Mariela: sim, duas vezes…
Eu: e isso que ainda não te comi. — falei com soberba de macho.
Mariela: vai, mete em mim. — implorou entre suspiros.
Por trás, comecei uma punheta lenta com a mão apertando o clitóris, voltando com os dedos em “V” pelos lábios da buceta dela e roçando o asterisco do cu. Ida e volta. O espelho devolvia uma imagem quente de nós dois. Num ambiente onde só iluminava uma janelinha que deixava passar uma claridade fraca, ela estava com os peitos balançando no ar, o rosto desfigurado de prazer, o rímel borrado e o batom aumentando a boca, descabelada: uma mulher entregue. Eu, atrás feito uma fera prestes a devorar a presa, com a calça nos tornozelos, a pica dura igual a um pau de quebracho apontando pro céu, a camisa levantada, bufando de prazer, enquanto enfiava a mão por trás dela.Me ajeitei, peguei ela pela nuca, fiz ela baixar a cabeça, separei as nádegas dela, dobrei um pouco as pernas e comecei a passar a cabeça da minha pica pela buceta procurando o buraco do prazer. Quis meter devagar, mas ela se jogou pra trás e entrou de uma vez até o fundo. “Ahhhggg…” gemeu de prazer a Mariela e a voz dela ecoou pelo banheiro todo; ela levantou a vista, me olhou pelo espelho, entendemos que se fizéssemos barulho seríamos descobertos e ia dar merda, tapei a boca dela e comecei a foder ela, bombando forte pela buceta.

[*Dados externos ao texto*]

(** A finished row is left alone by everything but the retention job. *)
Lemma step_finished e t t' k r :
  wf_table t → step e t t' → t !! k = Some r → finished r = true →
  t' !! k = Some r ∨ (∃ cutoff, e = EvPrune cutoff ∧ t' !! k = None).
Proof.
  intros Hwf Hst Hkr Hfin. pose proof Hwf as [Hk Hw].
  assert (Hother : ∀ id r0, t !! id = Some r0 → finished r0 = false → ∀ r', <[id:=r']> t !! k = Some r).
  { intros id r0 Hr0 Hf0 r'. rewrite lookup_insert_ne; [done|]. intros ->. congruence. }
  assert (Hrun : ∀ id w r0, leased_by id w r0 = true → finished r0 = false).
  { intros id w r0 (_ & Hs & _)%leased_by_spec. by apply running_not_finished. }
  destruct Hst as
    [t task m newid c t' Hs He|t w lease c1 c2 task t' Hl|t id w c t' Hc|
     t id w msg base c t' Hf|t id w lease c b t' Hr|t id c t' Hc|t cutoff].
  - left. apply EnqueueTask_inv in He as (k' & r' & Hnone & -> & _).
    rewrite lookup_insert_ne by congruence. done.
  - left. apply LeaseTask_inv in Hl as (r0 & _ & _ & Hr0 & Hq & -> & _); [|done].
    assert (Hreq : requeueExpiredTx t (fmtTime c1) !! k = Some r).
    { unfold requeueExpiredTx. rewrite lookup_update_where, Hkr. simpl.
      unfold expired. case_if; [|done]. bsplit. rewrite running_not_finished in Hfin; done. }
    rewrite lookup_insert_ne; [done|]. intros <-. rewrite Hreq in Hr0. simplify_eq.
    rewrite queued_not_finished in Hfin; done.
  - left. apply finishTask_inv in Hc as (r0 & Hr0 & Hl & ->); [|done]. eauto.
  - left. apply FailTask_inv in Hf as (r0 & Hr0 & Hl & [[_ ->]|[_ ->]]); eauto.
  - left. destruct (RenewTaskLease_inv t id w lease c Hk) as [[Heq _]|(r0 & Hr0 & Hl & Heq)];
      rewrite Heq in Hr; simplify_eq; eauto.
  - left. apply CancelTask_inv in Hc as (r0 & Hr0 & Hp & ->); [|done].
    eapply Hother; [done|]. unfold pending in Hp. apply orb_true_iff in Hp as [Hp|Hp]; bsplit;
      auto using queued_not_finished, running_not_finished.
  - destruct (prune_tasks t cutoff !! k) eqn:E; [left|right; eauto].
    apply map_lookup_filter_Some in E as [E _]. congruence.
Qed.

(** Requeueing, and every later change of a row, never raises its remaining
    attempts; leasing spends one. *)
Lemma requeue_budget t now : wf_table t → budget (requeueExpiredTx t now) ≤ budget t.
Proof.
  intros [_ Hw]. apply total_update_le. intros k r Hr He. unfold expired in He. bsplit.
  unfold remaining at 2. rewrite running_not_finished by done.
  unfold remaining, finished, expire_row; simpl. case_if; [lia|]. lia.
Qed.

Lemma step_budget e t t' :
  wf_table t → step e t t' → budget t' + is_lease e ≤ budget t + allowance e.
Proof.
  intros Hwf Hst. pose proof Hwf as [Hk Hw]. unfold budget.
  assert (Hrep : ∀ id r r', t !! id = Some r → remaining r' ≤ remaining r →
    total remaining (<[id:=r']> t) + 0 ≤ total remaining t + 0).
  { intros id r r' Hr Hle. rewrite (total_replace _ _ _ r) by done. lia. }
  assert (Hlb : ∀ id w r, leased_by id w r = true → finished r = false).
  { intros id w r (_ & Hs & _)%leased_by_spec. by apply running_not_finished. }
  destruct Hst as
    [t task m newid c t' Hs He|t w lease c1 c2 task t' Hl|t id w c t' Hc|
     t id w msg base c t' Hf|t id w lease c b t' Hr|t id c t' Hc|t cutoff]; simpl is_lease; simpl allowance.
  - apply EnqueueTask_inv in He as (k & r & Hn & -> & _ & Hst & Ha & Hm & _).
    rewrite total_insert by done. unfold remaining at 1. rewrite Ha, Hm.
    destruct (finished r); case_if; bsplit; lia.
  - apply LeaseTask_inv in Hl as (r & _ & _ & Hr & Hq & -> & _); [|done].
    rewrite (total_replace _ _ _ r) by done.
    pose proof (requeue_budget t (fmtTime c1) Hwf) as Hb. unfold budget in Hb.
    destruct (requeue_wf t (fmtTime c1) Hwf) as [_ Hw1].
    pose proof (wf_queued r (Hw1 _ _ Hr) Hq).
    assert (remaining r = TaskRow.max_attempts r - TaskRow.attempts r) as ->.
    { unfold remaining. rewrite queued_not_finished by done. lia. }
    assert (remaining (lease_row (fmtTime (c2 + lease_default lease)) w (fmtTime c1) r)
      = TaskRow.max_attempts r - TaskRow.attempts r - 1) as ->.
    { unfold remaining, finished, lease_row; simpl. lia. }
    lia.
  - apply finishTask_inv in Hc as (r & Hr & Hl & ->); [|done]. eapply Hrep; [done|].
    unfold remaining at 1. simpl. apply remaining_nonneg.
  - apply FailTask_inv in Hf as (r & Hr & Hl & [[_ ->]|[_ ->]]); [| |done]; (eapply Hrep; [done|]).
    + unfold remaining at 1. simpl. apply remaining_nonneg.
    + unfold remaining. rewrite (Hlb _ _ _ Hl). unfold finished, retry_row; simpl. lia.
  - destruct (RenewTaskLease_inv t id w lease c Hk) as [[Heq _]|(r & Hr0 & Hl & Heq)];
      rewrite Heq in Hr; simplify_eq; [lia|]. eapply Hrep; [done|].
    unfold remaining, finished, renew_row; simpl. lia.
  - apply CancelTask_inv in Hc as (r & Hr & _ & ->); [|done]. eapply Hrep; [done|].
    unfold remaining at 1. simpl. apply remaining_nonneg.
  - pose proof (total_filter_le (λ kr, _ kr.2 = false) remaining t remaining_nonneg
      : total remaining (prune_tasks t cutoff) ≤ _). lia.
Qed.

(** Only [EnqueueTask] adds a pending task, and it checks the capacity. *)
Lemma step_pending e t t' :
  wf_table t → step e t t' →
  pending_count t' ≤ pending_count t ∨
  ∃ task m newid c, e = EvEnqueue task m newid c ∧ (0 < m → pending_count t' ≤ m).
Proof.
  intros Hwf Hst. pose proof Hwf as [Hk Hw]. rewrite !pending_count_total.
  assert (Hp01 : ∀ r, 0 ≤ pend r ≤ 1) by (intros r; unfold pend; case_if; lia).
  assert (Hrep : ∀ id r r', t !! id = Some r → pending r = true →
    total pend (<[id:=r']> t) ≤ total pend t).
  { intros id r r' Hr Hp. rewrite (total_replace _ _ _ r) by done.
    pose proof (Hp01 r'). unfold pend at 2. rewrite Hp. lia. }
  assert (Hlb : ∀ id w r, leased_by id w r = true → pending r = true).
  { intros id w r (_ & Hs & _)%leased_by_spec. unfold pending. by rewrite Hs. }
  destruct Hst as
    [t task m newid c t' Hs He|t w lease c1 c2 task t' Hl|t id w c t' Hc|
     t id w msg base c t' Hf|t id w lease c b t' Hr|t id c t' Hc|t cutoff].
  - right. exists task, m, newid, c. split; [done|]. intros Hm.
    apply EnqueueTask_inv in He as (k & r & Hn & -> & _ & _ & _ & _ & _ & _ & _ & Hcap).
    rewrite total_insert by done. rewrite pending_count_total in Hcap.
    specialize (Hcap Hm). pose proof (Hp01 r). lia.
  - left. apply LeaseTask_inv in Hl as (r & _ & _ & Hr & Hq & -> & _); [|done].
    rewrite (total_replace _ _ _ r) by done.
    assert (total pend (requeueExpiredTx t (fmtTime c1)) ≤ total pend t).
    { apply total_update_le. intros k r0 _ He. pose proof (Hp01 (expire_row (fmtTime c1) r0)).
      unfold expired in He. bsplit. unfold pend at 2, pending. rewrite H2. simpl. lia. }
    pose proof (Hp01 (lease_row (fmtTime (c2 + lease_default lease)) w (fmtTime c1) r)).
    unfold pend at 2, pending. rewrite Hq. simpl. lia.
  - left. apply finishTask_inv in Hc as (r & Hr & Hl & ->); [|done]. eauto.
  - left. apply FailTask_inv in Hf as (r & Hr & Hl & [[_ ->]|[_ ->]]); eauto.
  - left. destruct (RenewTaskLease_inv t id w lease c Hk) as [[Heq _]|(r & Hr0 & Hl & Heq)];
      rewrite Heq in Hr; simplify_eq; [lia|]. eauto.
  - left. apply CancelTask_inv in Hc as (r & Hr & Hp & ->); [|done]. eauto.
  - left. apply total_filter_le. intros r. apply Hp01.
Qed.
End invariants.

(** ** Properties *)

Section properties.
Context `{TzData} `{OptionsCodec}.

Lemma lease_succeeds t w lease c1 c2 k r :
  reachable t → w ≠ "" →
  (∀ k r, t !! k = Some r → is_Some (options_unmarshal (TaskRow.options_json r))) →
  requeueExpiredTx t (fmtTime c1) !! k = Some r → claimable (fmtTime c1) r = true →
  is_ok (LeaseTask t w lease c1 c2) = true.
Proof.
  intros [Hk _]%reachable_wf_table Hw Hopts Hr Hc. unfold LeaseTask.
  rewrite (proj2 (String.eqb_neq _ _)) by done.
  set (now := fmtTime c1) in *. set (t1 := requeueExpiredTx t now) in *.
  assert (Hk1 : keyed t1) by by apply requeue_keyed.
  destruct (select_claim t1 now) as [b|] eqn:Hs.
  2: { rewrite select_claim_None in Hs. rewrite (Hs _ _ Hr) in Hc. done. }
  destruct (select_claim_Some _ _ _ Hs) as (Hin & Hcb & _).
  apply elem_of_rows in Hin as [kb Hkb]. pose proof (Hk1 _ _ Hkb) as Hid. subst kb.
  unfold claimable in Hcb. bsplit.
  rewrite (count_where_id t1 (TaskRow.id b) (λ r, (TaskRow.status r =? TaskQueued)%string)), Hkb,
    (proj2 (String.eqb_eq _ _)) by done. simpl negb. cbn iota.
  rewrite (update_where_id (TaskRow.id b) (λ r, (TaskRow.status r =? TaskQueued)%string) _ t1 b)
    by (done || by apply String.eqb_eq).
  unfold GetTask. rewrite lookup_insert_eq. unfold scanTask. simpl.
  assert (is_Some (options_unmarshal (TaskRow.options_json b))) as [o ->]; [|done].
  unfold t1, requeueExpiredTx in Hkb. rewrite lookup_update_where, fmap_Some in Hkb.
  destruct Hkb as (r0 & Hr0 & ->). case_if; simpl; by eapply Hopts.
Qed.

(** C1: in every table reachable by any interleaving of enqueues, leases,
    completions, failures, renewals, cancellations and retention runs, each
    row is stored under its id, has been attempted at most [max_attempts]
    times (strictly fewer while it is queued), is leased by a worker exactly
    while it runs, and has an end time exactly when it is completed, dead or
    canceled. *)
Theorem queue_invariant t k r :
  reachable t → t !! k = Some r →
  TaskRow.id r = k
  ∧ 0 ≤ TaskRow.attempts r ≤ TaskRow.max_attempts r
  ∧ (TaskRow.status r = TaskQueued → TaskRow.attempts r < TaskRow.max_attempts r)
  ∧ (TaskRow.status r = TaskRunning ↔ is_Some (TaskRow.worker_id r))
  ∧ (is_Some (TaskRow.worker_id r) ↔ is_Some (TaskRow.lease_until r))
  ∧ (finished r = true ↔ is_Some (TaskRow.ended_at r)).
Proof.
  intros Hr Hk. destruct (reachable_wf_table t Hr) as [Hkeyed Hw].
  specialize (Hkeyed _ _ Hk). destruct (Hw _ _ Hk) as [_ Ha Hq Hrun Hidle Hend].
  do 3 (split; [done|]).
  destruct (decide (TaskRow.status r = TaskRunning)) as [E|E].
  - destruct (Hrun E) as (_ & ? & ? & _). tauto.
  - destruct (Hidle E) as [-> ->].
    assert (¬ is_Some (@None string)) by apply is_Some_None. tauto.
Qed.

(** A completed, dead or canceled task is never changed again by any
    sequence of operations, short of the retention job deleting it. *)
Theorem finished_is_final es t t' k r :
  reachable t → exec es t t' → (∀ cutoff, EvPrune cutoff ∉ es) →
  t !! k = Some r → finished r = true → t' !! k = Some r.
Proof.
  intros Hr%reachable_wf_table Hex. revert Hr.
  induction Hex as [|e es t1 t2 t3 Hst Hex IH]; intros Hwf Hnp Hk Hfin; [done|].
  apply IH; [by eapply step_wf|set_solver| |done].
  destruct (step_finished _ _ _ _ _ Hwf Hst Hk Hfin) as [?|(c & -> & _)]; [done|].
  exfalso. eapply Hnp. left.
Qed.

(** C4: the number of leases ever granted is at most the number of attempts
    the enqueued tasks allow, however workers crash, time out, fail or
    retry: the queue cannot run a task forever. *)
Theorem leases_bounded es t :
  exec es ∅ t → zsum is_lease es ≤ zsum allowance es.
Proof.
  intros Hex.
  assert (Hg : ∀ t0, wf_table t0 → exec es t0 t →
    budget t + zsum is_lease es ≤ budget t0 + zsum allowance es).
  { clear Hex. intros t0 Hwf Hex. induction Hex as [|e es t1 t2 t3 Hst Hex IH]; simpl; [lia|].
    specialize (IH (step_wf _ _ _ Hwf Hst)). pose proof (step_budget _ _ _ Hwf Hst).
    unfold zsum in *. simpl. lia. }
  pose proof (Hg ∅ wf_empty Hex) as Hb.
  pose proof (total_nonneg remaining t remaining_nonneg).
  unfold budget in Hb. rewrite (total_empty remaining) in Hb. lia.
Qed.


(** a successful lease takes a task that is queued and due once the
    expired leases are requeued, and none that is due precedes it in the
    order (higher priority, then earlier creation, then smaller id); the task
    now runs for this worker with one more attempt, and every other row is
    as the requeueing left it. *)
Theorem LeaseTask_claims_best t w lease c1 c2 task t' :
  reachable t → LeaseTask t w lease c1 c2 = Ok (task, t') →
  let now := fmtTime c1 in
  let t1 := requeueExpiredTx t now in
  ∃ r, t1 !! QueuedTask.ID task = Some r
    ∧ claimable now r = true
    ∧ (∀ k r', t1 !! k = Some r' → claimable now r' = true → claim_less r' r = false)
    ∧ QueuedTask.Status task = TaskRunning
    ∧ QueuedTask.WorkerID task = w
    ∧ QueuedTask.Attempts task = TaskRow.attempts r + 1
    ∧ t' !! QueuedTask.ID task = Some (lease_row (fmtTime (c2 + lease_default lease)) w now r)
    ∧ (∀ k, k ≠ QueuedTask.ID task → t' !! k = t1 !! k).
Proof.
  intros [Hk _]%reachable_wf_table Hl. cbn zeta.
  apply LeaseTask_inv in Hl as (r & _ & Hsel & Hr & Hq & -> & Hsc); [|done].
  destruct (select_claim_Some _ _ _ Hsel) as (_ & Hc & Hbest).
  apply scanTask_inv in Hsc as (-> & -> & -> & _ & ->). exists r. simpl.
  split; [done|]. split; [done|]. split.
  { intros k r' Hr' Hc'. apply Hbest; [|done]. apply elem_of_rows. eauto. }
  do 3 (split; [done|]). split; [by rewrite lookup_insert_eq|].
  intros k Hne. by rewrite lookup_insert_ne.
Qed.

Aquela situação de submissão dela e dominação da minha parte: tapando a boca dela; comendo ela por trás; o rosto dela refletido no espelho, com rímel e batom borrados; depois de levar um boquete; parada em cima da pia do banheiro; semi-vestida; era quente. Submeter ela me excitava pra caralho e ela também. Ela mordia a palma da minha mão e se apoiava contra o espelho, enquanto me olhava nos olhos com cara de puta. Não aguentamos muito, senti a buceta quente dela se contrair, ela mordeu minha mão mais forte, eu meti meu pau bem fundo, fiquei parado enquanto sentia ela queimar e descarreguei todo meu gozo dentro dela, enquanto segurava ela pelo pescoço. Foi um instante, nós dois ficamos paralisados, ela amoleceu, eu segurei ela, sem tirar meu pau da buceta dela enquanto soltava todo meu gozo lá dentro.
Me apoiei nas costas dela, ela virou a cabeça e eu beijei os lábios dela, enquanto saía de dentro dela. Jatos de porra escorriam da buceta dela e sujavam a calça e as pernas dela. Ela pegou papel higiênico, se limpou por cima, e eu fiquei ali parado, com o pau meio mole, olhando pra ela. Enquanto vestia a legging, ela disse: “Vou levar sua porra pra dentro da minha buceta”. Deve ter visto minha cara de surpresa e preocupação: “Relaxa, tomo pílula… hahaha”.A gente se vestiu no escuro, ela limpou o rosto manchado de rímel borrado, passou batom, arrumou o cabelo e se preparou pra sair primeiro do banheiro. Segurei o braço dela, virei ela, coloquei a mão na nuca dela e arrebentei a boca dela com um beijo longo e apaixonado. Ela olhou nos meus olhos, limpou meus lábios com carinho, piscou um olho e disse: “Não vou te esquecer”. Foi a última vez que a gente se viu na vida. Quando saí do banheiro, ela já tinha ido embora da rádio. Só ficou a lembrança do gosto dos lábios dela, que foi se apagando com o tempo.